--- Work order ---
Nothing should be output except the lines from the top of the material below through the line that contains "From S2P Require Import Prelude", each exactly as written.

--- Provided records ---
(* ===== verification/TypedStack.v ===== *)
(** * The radio stack keeps to its C types.

    Every function of radio_fw.c and radio.c keeps the invariant of CTypes.v and
    returns a value of its result type; so does every entry point. *)

From S2P Require Import Prelude Effects RadioTypes State Mem RadioDriver.
From S2P Require Import RadioFw TimeOnAir Radio RadioGeneric Sigfox Api CTypes TypedDriver.

Section Typed.
Context {cfg : Config} {env : Env}.

(** ** radio_fw.c *)

Lemma white_step_is_u16 s : is_u16 (white_step s).
Proof. apply u16_is_u16. Qed.
Lemma white_next_is_u16 s : is_u16 (white_next s).
Proof. apply white_step_is_u16. Qed.
Lemma white_run_typed p : ∀ s, is_u16 s → bytes (fst (white_run s p)) ∧ is_u16 (snd (white_run s p)).
Proof.
  induction p as [|b p IH]; intros s Hs; cbn [white_run]; [by split; [constructor|]|].
  destruct (IH _ (white_next_is_u16 s)) as [Hb Hs']. destruct (white_run _ p) as [out s'].
  split; [constructor; [apply u8_is_u8 | exact Hb] | exact Hs'].
Qed.
Lemma crc_byte_is_u16 c d pol : is_u16 (RFW_CrcRun1Byte c d pol).
Proof.
  unfold RFW_CrcRun1Byte. rewrite (Nat.iter_succ 7). destruct (Nat.iter 7 _ _) as [c' d'].
  unfold crc_round. case_match; apply u16_is_u16.
Qed.
Lemma crc_run_is_u16 pol c p : is_u16 c → is_u16 (crc_run pol c p).
Proof. intros Hc. unfold crc_run. apply (fold_left_keeps is_u16); [|done]. intros. apply crc_byte_is_u16. Qed.
Lemma crc_result_bytes t c : bytes (crc_result t c).
Proof. unfold crc_result. ty. Qed.
#[local] Hint Resolve crc_run_is_u16 crc_result_bytes : ty.

Lemma yields_read_chunk off n :
  yields typed (λ l, bytes l ∧ Z.of_nat (length l) = n) (read_chunk off n).
Proof.
  unfold read_chunk. ty_step. intros s Hs. ty_run. split; [ty | by eapply buf_read_length].
Qed.
Lemma yields_write_chunk off src : bytes src → yields typed (λ _, True) (write_chunk off src).
Proof. intros. ty_run. Qed.
Lemma yields_write_rx off src : bytes src → yields typed (λ _, True) (write_rx off src).
Proof. intros. ty_run. Qed.
#[local] Hint Resolve yields_read_chunk yields_write_chunk yields_write_rx : yields.
Lemma yields_WhiteRun off n : yields typed (λ _, True) (RFW_WhiteRun off n).
Proof.
  unfold RFW_WhiteRun, upd_rfw. ty_step. intros l [Hl _]. ty_step. intros s Hs.
  destruct (white_run_typed l (WhiteLfsrState (RFWPacket s))) as [Hb Hw]; [ty|].
  destruct (white_run _ _) as [out st]. ty_run.
Qed.
Lemma yields_CrcRun off n : yields typed bytes (RFW_CrcRun off n).
Proof. unfold RFW_CrcRun, upd_rfw. ty_step. intros l [Hl _]. ty_run. Qed.
#[local] Hint Resolve yields_WhiteRun yields_CrcRun : yields.

(** The application and the calls it answers. *)
Context (app : typed_application).

Lemma yields_call_app c : typed_call c → yields typed (λ _, True) (call_app c).
Proof.
  intros Hc. unfold call_app. eapply yields_bind; [by apply yields_emit|]. intros _ _.
  apply yields_update; [exact I|]. intros s. apply (ty_app_reaction app).
Qed.
#[local] Hint Resolve yields_call_app : yields.
Lemma yields_call_event sel c : typed_call c → yields typed (λ _, True) (call_event sel c).
Proof. intros. ty_run. Qed.
Lemma yields_next_chunk n : is_u8 n → yields typed bytes (get_next_chunk n).
Proof.
  intros. unfold get_next_chunk. ty_run. eapply bytes_read; [eassumption|].
  apply ty_next_chunk; exact app.
Qed.
Lemma yields_by_BitRate div :
  (∀ r, 0 < r → is_u32 (div r)) → yields typed is_u32 (by_BitRate div).
Proof.
  intros H. unfold by_BitRate. ty_step. intros s Hs. case_match; ty_run. apply H.
  pose proof (ty_BitRate _ (ty_RFWPacket _ Hs)) as [? _]. lia.
Qed.
#[local] Hint Resolve yields_call_event yields_next_chunk yields_by_BitRate : yields.

Lemma yields_poll_loop fuel : ∀ now timeout n ref ptr, is_u32 now →
  yields typed (λ _, True) (poll_loop fuel now timeout n ref ptr).
Proof.
  induction fuel as [|fuel IH]; intros; cbn [poll_loop]; ty_run.
Qed.
#[local] Hint Resolve yields_poll_loop : yields.
Lemma yields_PollRxBytes fuel n : yields typed (λ _, True) (RFW_PollRxBytes fuel n).
Proof. ty_run. Qed.
#[local] Hint Resolve yields_PollRxBytes : yields.

Lemma yields_GetPacketLength fuel :
  yields typed (λ len, match len with Some n => is_u16 n | None => True end) (RFW_GetPacketLength fuel).
Proof. unfold RFW_GetPacketLength. ty_run. Qed.
Definition typed_ConfigGeneric (c : ConfigGeneric_t) : Prop :=
  match c with CONFIG_TX_of c => typed_TxConfig c | CONFIG_RX_of c => typed_RxConfig c end.

Lemma tx_as_fsk_typed c m : tx_as_fsk c = Some m → typed_TxConfig c → typed_tx_msk m.
Proof. destruct c; intros [= <-]; cbn; tauto. Qed.
Lemma yields_RFW_Init_read c t :
  typed_ConfigGeneric c →
  yields typed (λ r, match r with (header, crc, max, white, pol, seed) =>
      is_enum crc ∧ is_u16 white ∧ is_u16 pol ∧ is_u16 seed end) (RFW_Init_read c t).
Proof.
  intros Hc. destruct c as [c|c]; cbn [RFW_Init_read].
  - ty_step. intros m Hm. pose proof (tx_as_fsk_typed _ _ Hm Hc). unfold upd_rfw. ty_run.
  - destruct Hc as [Hf _]. unfold upd_rfw. ty_run.
Qed.
Lemma yields_RFW_Init c ev t : typed_ConfigGeneric c → yields typed (λ _, True) (RFW_Init c ev t).
Proof.
  intros. unfold RFW_Init. ty_step; [ty_run|]. eapply yields_bind; [by apply yields_RFW_Init_read|].
  intros [[[[[header crc] max] white] pol] seed] (? & ? & ? & ?). ty_run.
Qed.
#[local] Hint Resolve yields_GetPacketLength yields_RFW_Init : yields.

Lemma receive_timeout_is_u32 n r : 0 < r → is_u32 (receive_timeout n r).
Proof. unfold receive_timeout. intros. repeat case_match; ty. Qed.
Lemma next_chunk_timeout_is_u32 n r : 0 < r → is_u32 (next_chunk_timeout n r).
Proof. unfold next_chunk_timeout. intros. repeat case_match; ty. Qed.
#[local] Hint Resolve receive_timeout_is_u32 next_chunk_timeout_is_u32 : ty.

Lemma yields_TransmitInit b n : bytes b → is_u8 n →
  yields typed (λ r, bytes (snd (fst r)) ∧ is_u8 (snd r)) (RFW_TransmitInit b n).
Proof. intros. unfold RFW_TransmitInit. ty_run. Qed.
Lemma yields_ReceiveInit : yields typed (λ _, True) RFW_ReceiveInit.
Proof. ty_run. Qed.
Lemma yields_ReceivePayload fuel : yields typed (λ _, True) (RFW_ReceivePayload fuel).
Proof. ty_run. Qed.
Lemma yields_crc_if_enabled off n : yields typed bytes (crc_if_enabled off n).
Proof. unfold crc_if_enabled. ty_run. Qed.
Lemma cfo_khz_is_i8 c : is_i8 (cfo_khz c).
Proof. apply i8_is_i8. Qed.
#[local] Hint Resolve yields_ReceivePayload yields_crc_if_enabled : yields.
#[local] Hint Resolve cfo_khz_is_i8 : ty.
Lemma yields_report n crc : yields typed (λ _, True) (RFW_GetPayload_report n crc).
Proof. ty_run. Qed.
#[local] Hint Resolve yields_report : yields.
Lemma yields_RFW_GetPayload off n : is_u8 off → is_u8 n → yields typed (λ _, True) (RFW_GetPayload off n).
Proof. intros. ty_run. Qed.
#[local] Hint Resolve yields_RFW_GetPayload : yields.
Lemma yields_GetPayloadProcess : yields typed (λ _, True) RFW_GetPayloadProcess.
Proof. ty_run. Qed.

Lemma first_chunk_size n i a b : first_chunk_sizes n i = (a, b) → is_u8 a.
Proof. unfold first_chunk_sizes. intros H. repeat case_match; simplify_eq; ty. Qed.
Lemma next_tx_chunk_size r sent loaded crc a b more :
  next_tx_chunk r sent loaded crc = (a, b, more) → is_u8 sent → is_u8 crc → is_u8 a.
Proof. unfold next_tx_chunk. intros H **. repeat case_match; simplify_eq; ty. Qed.
#[local] Hint Resolve first_chunk_size next_tx_chunk_size div_is_u32 : ty.
Lemma yields_Long_start n t : is_u32 t → yields typed (λ _, True) (RFW_TransmitLongPacket_start n t).
Proof. intros. ty_run. Qed.
#[local] Hint Resolve yields_GetPayloadProcess yields_Long_start : yields.
Lemma yields_TransmitLong n t cb :
  is_u32 t → yields typed (λ _, True) (RFW_TransmitLongPacket n t cb).
Proof. intros. ty_run. Qed.
Lemma yields_ReceiveLong b t cb : is_u32 t → yields typed (λ _, True) (RFW_ReceiveLongPacket b t cb).
Proof. intros. ty_run. Qed.
Lemma yields_TxChunkProcess : yields typed (λ _, True) RFW_TransmitLongPacket_TxChunkProcess.
Proof. ty_run. Qed.
#[local] Hint Resolve yields_TransmitInit yields_TransmitLong yields_ReceiveLong
  yields_TxChunkProcess : yields.

(** ** radio.c *)

Lemma integrate_bits_bytes ib l : ∀ p o, 0 <= p < 2 → bytes o →
  let r := fold_left (integrate_bit ib) l (p, o) in 0 <= fst r < 2 ∧ bytes (snd r).
Proof.
  induction l as [|i l IH]; intros p o Hp Ho; [done|]. cbn [fold_left]. unfold integrate_bit at 2.
  apply IH; [|by apply Forall_insert; [|apply u8_is_u8]].
  assert (p = 0 ∨ p = 1) as [-> | ->] by lia;
    (match goal with |- context [Z.land ?x 1] =>
       pose proof (land_range 1 1 x ltac:(lia) ltac:(lia)) as Hl; rewrite Z.land_comm in Hl;
       assert (Z.land x 1 = 0 ∨ Z.land x 1 = 1) as [-> | ->] by lia end); by split.
Qed.
Lemma payload_integration_bytes out inb n out' inb' :
  payload_integration out inb n = Some (out', inb') → is_array 255 out → bytes inb →
  is_array 255 out' ∧ bytes inb'.
Proof.
  intros H [Hl Ho] Hi. pose proof (payload_integration_length _ _ _ _ _ H) as Hl'. revert H.
  unfold payload_integration. case_match; [|done].
  match goal with |- context [fold_left (integrate_bit ?i) ?l (0, ?o)] =>
    pose proof (integrate_bits_bytes i l 0 o ltac:(lia) ltac:(ty)) as Hb;
    destruct (fold_left _ _ _) as [p o'] end.
  cbn [fst snd] in Hb. destruct Hb as [Hp Hb]. intros [= <- <-].
  split; [split; [lia|] | apply bytes_app; ty].
  apply Forall_insert; [done|]. by assert (p = 0 ∨ p = 1) as [-> | ->] by lia.
Qed.

Lemma yields_write_radio b : bytes b → yields typed (λ _, True) (write_radio b).
Proof. intros. ty_run. Qed.
Lemma yields_integrate_payload b n : bytes b → yields typed bytes (integrate_payload b n).
Proof.
  intros Hb. unfold integrate_payload. ty_step. intros s Hs. ty_step. intros [out inb] H.
  apply payload_integration_bytes in H as [Ho Hi]; [|ty|done]. cbn [fst snd]. ty_run.
Qed.
Lemma yields_call_radio_event sel c :
  typed_call c → yields typed (λ _, True) (call_radio_event sel c).
Proof. intros. ty_run. Qed.
#[local] Hint Resolve yields_write_radio yields_integrate_payload yields_call_radio_event : yields.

--- Problem solution ---
(* ===== verification/TypedStack.v ===== *)
(** * The radio stack keeps to its C types.

    Every function of radio_fw.c and radio.c keeps the invariant of CTypes.v and
    returns a value of its result type; so does every entry point. *)

From S2P Require Import Prelude Effects RadioTypes State Mem RadioDriver.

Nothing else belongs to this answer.